Been out shopping for all orders of new fishing gear lately, I can feel the fire burning through the pockets in my jeans! I spent 14 on a bucktail alone. Us pike and muskie anglers are cursed. All the other guys got it easy, with their cheap plastics and jigs....


----------



## canadianmoose (Jul 30, 2006)

tell me about, nothin in the muskie size range can be bought cheaply LOL, but when u bring in that trophy all cost is forgotten


----------



## RiverRob (Jul 24, 2007)

When cabin fever starts to role around the jingle in my pocket takes a hurtin.

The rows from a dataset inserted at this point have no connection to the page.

(* ===== verification/Store.v ===== *)
(** * Local database and app store (src/src/persistence, src/src/store)

    Every statement of the database is one or more fallible driver steps followed by
    its effect on the tables; the app store keeps the app objects in memory in front
    of it. *)
From S2P Require Import Prelude Errdefs GoValue Common Records Effects HostPorts World.
Open Scope go_scope.

Section store.
Context `{Host}.

(** A driver step, with what a failing return path does first. *)
Definition db_or (step : db_step) (cleanup : Agent unit) : Agent unit :=
  let! r := call (Db step) in
  match r with
  | inl _ => ret tt
  | inr e => cleanup;; throw e
  end.

Definition db (step : db_step) : Agent unit := db_or step (ret tt).

(** ** Rows *)

Definition row_of_app (row_key : N) (row_stage : Stage) (r : app_row) : bool :=
  (ar_app_key r =? row_key)%N && bool_decide (ar_stage r = row_stage).

Definition requested_of_app (row_key : N) (row_stage : Stage) (r : requested_row) : bool :=
  (rr_app_key r =? row_key)%N && bool_decide (rr_stage r = row_stage).

(** The payload a requested-state row denotes. *)
Definition row_payload (r : requested_row) : TransitionPayload :=
  let p := BuildTransitionPayload imageArchName config (rr_app_key r) (rr_app_name r)
             (rr_requestor_account_key r) (rr_stage r) (rr_current_state r) (rr_requested_state r)
             (rr_release_key r) (rr_new_release_key r) in
  with_NewDockerCompose (rr_new_docker_compose r)
    (with_DockerCompose (rr_docker_compose r)
      (with_Ports (rr_ports r)
        (with_EnvironmentTemplate (rr_environment_template r)
          (with_EnvironmentVariables (rr_environment_variables r)
            (with_RequestUpdate (rr_request_update r)
              (with_PresentVersion (rr_present_version r)
                (with_NewestVersion (rr_newest_version r)
                  (with_Version (rr_version r)
                    (with_DeviceOwnerAccountKey (rr_device_owner_account_key r) p))))))))).

Definition stored_map (m : option gomap) : option gomap :=
  (λ m, map (λ kv, (kv.1, json_roundtrip kv.2)) m) <$> m.

(** The row a payload is written as. *)
Definition payload_row (p : TransitionPayload) : requested_row :=
  {| rr_app_name := tp_AppName p; rr_app_key := tp_AppKey p; rr_stage := tp_Stage p;
     rr_version := tp_Version p; rr_present_version := tp_PresentVersion p;
     rr_newest_version := tp_NewestVersion p; rr_current_state := tp_CurrentState p;
     rr_requested_state := tp_RequestedState p;
     rr_requestor_account_key := tp_RequestorAccountKey p;
     rr_device_owner_account_key := tp_DeviceOwnerAccountKey p;
     rr_release_key := tp_ReleaseKey p; rr_new_release_key := tp_NewReleaseKey p;
     rr_request_update := tp_RequestUpdate p;
     rr_environment_variables := stored_map (tp_EnvironmentVariables p);
     rr_environment_template := stored_map (tp_EnvironmentTemplate p);
     rr_ports := map json_roundtrip (tp_Ports p);
     rr_docker_compose := stored_map (tp_DockerCompose p);
     rr_new_docker_compose := stored_map (tp_NewDockerCompose p) |}.

(** [ON CONFLICT ... DO UPDATE SET]: every column but the key and [version]; the
    device owner only when the new one is known. *)
Definition merge_row (old new : requested_row) : requested_row :=
  {| rr_app_name := rr_app_name old; rr_app_key := rr_app_key old; rr_stage := rr_stage old;
     rr_version := rr_version old; rr_present_version := rr_present_version new;
     rr_newest_version := rr_newest_version new; rr_current_state := rr_current_state new;
     rr_requested_state := rr_requested_state new;
     rr_requestor_account_key := rr_requestor_account_key new;
     rr_device_owner_account_key :=
       if (0 <? rr_device_owner_account_key new)%N
       then rr_device_owner_account_key new else rr_device_owner_account_key old;
     rr_release_key := rr_release_key new; rr_new_release_key := rr_new_release_key new;
     rr_request_update := rr_request_update new;
     rr_environment_variables := rr_environment_variables new;
     rr_environment_template := rr_environment_template new;
     rr_ports := rr_ports new; rr_docker_compose := rr_docker_compose new;
     rr_new_docker_compose := rr_new_docker_compose new |}.

Definition same_key (r1 r2 : requested_row) : bool :=
  String.eqb (rr_app_name r1) (rr_app_name r2) && (rr_app_key r1 =? rr_app_key r2)%N
  && bool_decide (rr_stage r1 = rr_stage r2).

Definition upsert_row (new : requested_row) (rows : list requested_row) : list requested_row :=
  if existsb (same_key new) rows
  then map (λ old, if same_key new old then merge_row old new else old) rows
  else (rows ++ [new])%list.

(** ** Requested states *)

Definition no_requested_state (aKey : N) (aStage : Stage) : error :=
  Plain ("no requested state found for app_key: " +:+ itoa aKey +:+ " with stage: " +:+ stage_string aStage).

Definition GetRequestedState (aKey : N) (aStage : Stage) : Agent TransitionPayload :=
  db DbPrepare;;
  db DbQuery;;
  let! rows := gets RequestedAppStates in
  match List.find (requested_of_app aKey aStage) rows with
  | None => db DbClose;; throw (no_requested_state aKey aStage)
  | Some r => db DbScan;; db DbClose;; ret (row_payload r)
  end.

Definition GetRequestedStates : Agent (list TransitionPayload) :=
  db DbQuery;;
  let! rows := gets RequestedAppStates in
  for_each rows (λ _, db DbScan);;
  ret (map row_payload rows).

Definition UpsertRequestedStateChange (p : TransitionPayload) : Agent unit :=
  db DbPrepare;;
  db DbExec;;
  modify (λ w, set_RequestedAppStates (upsert_row (payload_row p) (RequestedAppStates w)) w).

(** One transaction: nothing is visible before the commit. *)
Definition BulkUpsertRequestedStateChanges (ps : list TransitionPayload) : Agent unit :=
  db DbBegin;;
  for_each ps (λ _, db DbPrepare;; db DbExec);;
  db DbCommit;;
  modify (λ w, set_RequestedAppStates
    (foldl (λ rows p, upsert_row (payload_row p) rows) (RequestedAppStates w) ps) w).

Definition DeleteRequestedState (aKey : N) (aStage : Stage) : Agent unit :=
  db DbPrepare;;
  db DbExec;;
  modify (λ w, set_RequestedAppStates
    (List.filter (λ r, negb (requested_of_app aKey aStage r)) (RequestedAppStates w)) w).

(** ** App states *)

Definition lock_state (l : loc) : Agent unit :=
  let! a := read_app l in
  if app_state_lock a then hang else update_app l (app_set_state_lock true).

Definition unlock_state (l : loc) : Agent unit :=
  let! a := read_app l in
  if app_state_lock a then update_app l (app_set_state_lock false) else panic.

Definition app_state_row (a : App) (state : AppState) (timestamp : string) : app_row :=
  {| ar_app_name := app_AppName a; ar_app_key := app_AppKey a; ar_version := app_Version a;
     ar_release_key := app_ReleaseKey a; ar_stage := app_Stage a; ar_state := state;
     ar_timestamp := timestamp |}.

(** [insertAppState]: takes the state lock itself. *)
Definition insertAppState (l : loc) : Agent string :=
  db DbPrepare;;
  let! timestamp := call Timestamp in
  let! a := with_state_lock l id in
  db DbExec;;
  modify (λ w, set_AppStates (AppStates w ++ [app_state_row a (app_CurrentState a) timestamp])%list w);;
  ret timestamp.

(** [UPDATE AppStates SET state, version, release_key WHERE app_key AND stage]. *)
Definition update_rows (a : App) (newState : AppState) (rows : list app_row) : list app_row :=
  map (λ r, if row_of_app (app_AppKey a) (app_Stage a) r
            then {| ar_app_name := ar_app_name r; ar_app_key := ar_app_key r;
                    ar_version := app_Version a; ar_release_key := app_ReleaseKey a;
                    ar_stage := ar_stage r; ar_state := newState; ar_timestamp := ar_timestamp r |}
            else r) rows.

(** The requested-state row follows the new state and the app's live target. *)
Definition follow_requested (a : App) (newState : AppState) (p : TransitionPayload) : TransitionPayload :=
  with_ReleaseKey (app_ReleaseKey a)
    (with_PresentVersion (app_Version a)
      (with_RequestedState (app_RequestedState a)
        (with_CurrentState newState p))).

(** [UpsertAppState] after its query has succeeded. *)
Definition write_app_state (l : loc) (newState : AppState) : Agent string :=
  let! a := read_app l in
  let! rows := gets AppStates in
  match List.find (row_of_app (app_AppKey a) (app_Stage a)) rows with
  | None =>
      db_or DbClose (unlock_state l);;
      unlock_state l;;
      insertAppState l
  | Some cur =>
      let! scanned := call (Db DbScan) in
      match scanned with
      | inr _ => unlock_state l;; db DbClose;; ret ""
      | inl _ =>
          if bool_decide (ar_state cur = newState) && String.eqb (ar_version cur) (app_Version a)
             && (ar_release_key cur =? app_ReleaseKey a)%N
          then db_or DbClose (unlock_state l);; unlock_state l;; ret ""
          else
            db_or DbClose (unlock_state l);;
            db_or DbPrepare (unlock_state l);;
            let! historyTimestamp := call Timestamp in
            db_or DbExec (unlock_state l);;
            modify (λ w, set_AppStateHistory
              (AppStateHistory w ++ [app_state_row a (ar_state cur) historyTimestamp])%list w);;
            db_or DbClose (unlock_state l);;
            db_or DbPrepare (unlock_state l);;
            db_or DbExec (unlock_state l);;
            modify (λ w, set_AppStates (update_rows a newState (AppStates w)) w);;
            db_or DbClose (unlock_state l);;
            let! requested := try_ (GetRequestedState (app_AppKey a) (app_Stage a)) in
            match requested with
            | inl p =>
                let! r := try_ (UpsertRequestedStateChange (follow_requested a newState p)) in
                match r with
                | inl _ => unlock_state l;; ret historyTimestamp
                | inr e => unlock_state l;; throw e
                end
            | inr _ => unlock_state l;; ret historyTimestamp
            end
      end
  end.

(** [UpsertAppState] holds the app's state lock; most failing paths release it, the
    one after a failing query does not, and a failing scan returns no error. *)
Definition UpsertAppState (l : loc) (newState : AppState) : Agent string :=
  lock_state l;;
  db_or DbPrepare (unlock_state l);;
  db DbQuery;;
  write_app_state l newState.

(** An app as it is read back from its row. *)
Definition app_of_row (r : app_row) : App :=
  {| app_AppKey := ar_app_key r; app_DeviceToAppKey := 0; app_RequestorAccountKey := 0;
     app_ReleaseKey := ar_release_key r; app_AppName := ar_app_name r;
     app_RequestedState := empty_state; app_CurrentState := ar_state r;
     app_UpdateStatus := NoUpdateStatus; app_Stage := ar_stage r; app_RequestUpdate := false;
     app_ReleaseBuild := false; app_Version := ar_version r; app_LastUpdated := ar_timestamp r;
     app_locked := false; app_state_lock := false |}.

Definition with_requested (p : TransitionPayload) (a : App) : App :=
  app_set_RequestedState (tp_RequestedState p) (app_set_RequestorAccountKey (tp_RequestorAccountKey p) a).

Definition GetAppState (aKey : N) (aStage : Stage) : Agent (option App) :=
  db DbPrepare;;
  db DbQuery;;
  let! rows := gets AppStates in
  match List.find (row_of_app aKey aStage) rows with
  | None => best_effort (Db DbClose);; ret None
  | Some r =>
      db_or DbScan (best_effort (Db DbClose));;
      db DbClose;;
      let! requested := try_ (GetRequestedState (ar_app_key r) (ar_stage r)) in
      match requested with
      | inl p => ret (Some (with_requested p (app_of_row r)))
      | inr _ => ret (Some (app_of_row r))
      end
  end.

Definition adopt_requested (requested : list TransitionPayload) (a : App) : App :=
  foldl (λ a p, if (app_AppKey a =? tp_AppKey p)%N && bool_decide (app_Stage a = tp_Stage p)
                then with_requested p a else a) a requested.

Definition GetAppStates : Agent (list App) :=
  db DbQuery;;
  let! rows := gets AppStates in
  for_each rows (λ _, db DbScan);;
  db DbClose;;
  let! requested := GetRequestedStates in
  ret (map (adopt_requested requested) (map app_of_row rows)).

Definition DeleteAppState (aKey : N) (aStage : Stage) : Agent unit :=
  db DbPrepare;;
  db DbExec;;
  modify (λ w, set_AppStates
    (List.filter (λ r, negb (row_of_app aKey aStage r)) (AppStates w)) w).

(** ** The app store *)

Fixpoint find_app (aKey : N) (aStage : Stage) (h : gmap nat App) (ls : list loc) : option loc :=
  match ls with
  | [] => None
  | l :: ls' =>
      match h !! l with
      | Some a => if (app_AppKey a =? aKey)%N && bool_decide (app_Stage a = aStage) then Some l
                  else find_app aKey aStage h ls'
      | None => find_app aKey aStage h ls'
      end
  end.

Definition GetApp (aKey : N) (aStage : Stage) : Agent (option loc) :=
  let! found := gets (λ w, find_app aKey aStage (heap w) (apps w)) in
  match found with
  | Some l => ret (Some l)
  | None =>
      let! a := GetAppState aKey aStage in
      match a with
      | None => ret None
      | Some a => let! l := alloc_app a in ret (Some l)
      end
  end.

Definition app_of_payload (p : TransitionPayload) : App :=
  {| app_AppKey := tp_AppKey p; app_DeviceToAppKey := tp_DeviceToAppKey p;
     app_RequestorAccountKey := tp_RequestorAccountKey p; app_ReleaseKey := tp_ReleaseKey p;
     app_AppName := tp_AppName p; app_RequestedState := tp_RequestedState p;
     app_CurrentState := if bool_decide (tp_CurrentState p = empty_state) then REMOVED
                         else tp_CurrentState p;
     app_UpdateStatus := NoUpdateStatus; app_Stage := tp_Stage p;
     app_RequestUpdate := tp_RequestUpdate p; app_ReleaseBuild := false;
     app_Version := tp_PresentVersion p; app_LastUpdated := "";
     app_locked := false; app_state_lock := false |}.

(** The app stays in memory even when its row cannot be written. *)
Definition AddApp (p : TransitionPayload) : Agent loc :=
  let! l := alloc_app (app_of_payload p) in
  let! st := with_state_lock l app_CurrentState in
  UpsertAppState l st;;
  ret l.

Definition UpdateLocalRequestedState (p : TransitionPayload) : Agent unit := UpsertRequestedStateChange p.

(** [LastUpdated] takes whatever timestamp came back, the empty one included. *)
Definition UpdateLocalAppState (l : loc) (stateToSet : AppState) : Agent unit :=
  let! r := try_ (UpsertAppState l stateToSet) in
  let timestamp := match r with inl t => t | inr _ => "" end in
  update_locked l (app_set_LastUpdated timestamp);;
  match r with inl _ => ret tt | inr e => throw e end.

Definition confirm_update (a : App) : App :=
  if bool_decide (app_UpdateStatus a = PENDING_REMOTE_CONFIRMATION)
  then app_set_UpdateStatus COMPLETED a else a.

Definition actual_of (a : App) (stateToSet : AppState) : actual_state :=
  {| as_app_key := app_AppKey a; as_stage := app_Stage a; as_state := stateToSet;
     as_release_key := app_ReleaseKey a; as_request_update := app_RequestUpdate a;
     as_release_build := app_ReleaseBuild a; as_update_status := app_UpdateStatus a |}.

Definition UpdateRemoteAppState (l : loc) (stateToSet : AppState) : Agent unit :=
  let! a := read_app l in
  callE (SetActualAppOnDeviceState (actual_of a stateToSet));;
  update_locked l confirm_update.

Definition GetRegistryToken (callerID : N) : Agent string :=
  let! args := callE (World.GetRegistryToken callerID) in
  match args with
  | None => ret ""
  | Some (VStr token :: _) => ret token
  | Some (_ :: _) => throw (Plain "invalid registry_token payload")
  | Some [] => panic
  end.

(** [strings.EqualFold] on ASCII text. *)
Definition equal_fold_name (s t : string) : bool := String.eqb (to_lower s) (to_lower t).

Definition GetAppByContainerName (containerName : string) : Agent (option loc) :=
  gets (λ w, List.find (λ l, match heap w !! l with
    | Some a => equal_fold_name (stage_string (app_Stage a) +:+ "_" +:+ itoa (app_AppKey a)
                  +:+ "_" +:+ app_AppName a) containerName
    | None => false end) (apps w)).
End store.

Thinking about those evenings when the splash of a lure glistens in the setting sun on the placid waters and the music of the drag sings. Even if there is a loss of lures its money well spent.


----------



## ForeverAngler (Jun 27, 2007)

I just dropped 80 more last night. I've been running all over hells tarnation trying to find a Mepps Syclops spoon. The only way I could get one was by buying a Mepps Piker kit. Not a bad buy, I didn't have what was in there, but coulda got buy without them. Then I bought some more deep divers for trolling and alot of plastics (I'm a walleye nut too)


----------



## Jmoses1 (Jul 30, 2007)

mepps pike kit is nice, i pick them up at walmart when i want some spoons or small spinners. All those work well out here in PA on pike and smallmouth bass. Never hooked up with a muskie on those, but I havent fished known muskie waters with them either. The only muskies I have caught (a whole 3) have been on big jigs.


----------



## ForeverAngler (Jun 27, 2007)

If you can find it, get the lunker kit, that has the spinners you would want for muskie.


----------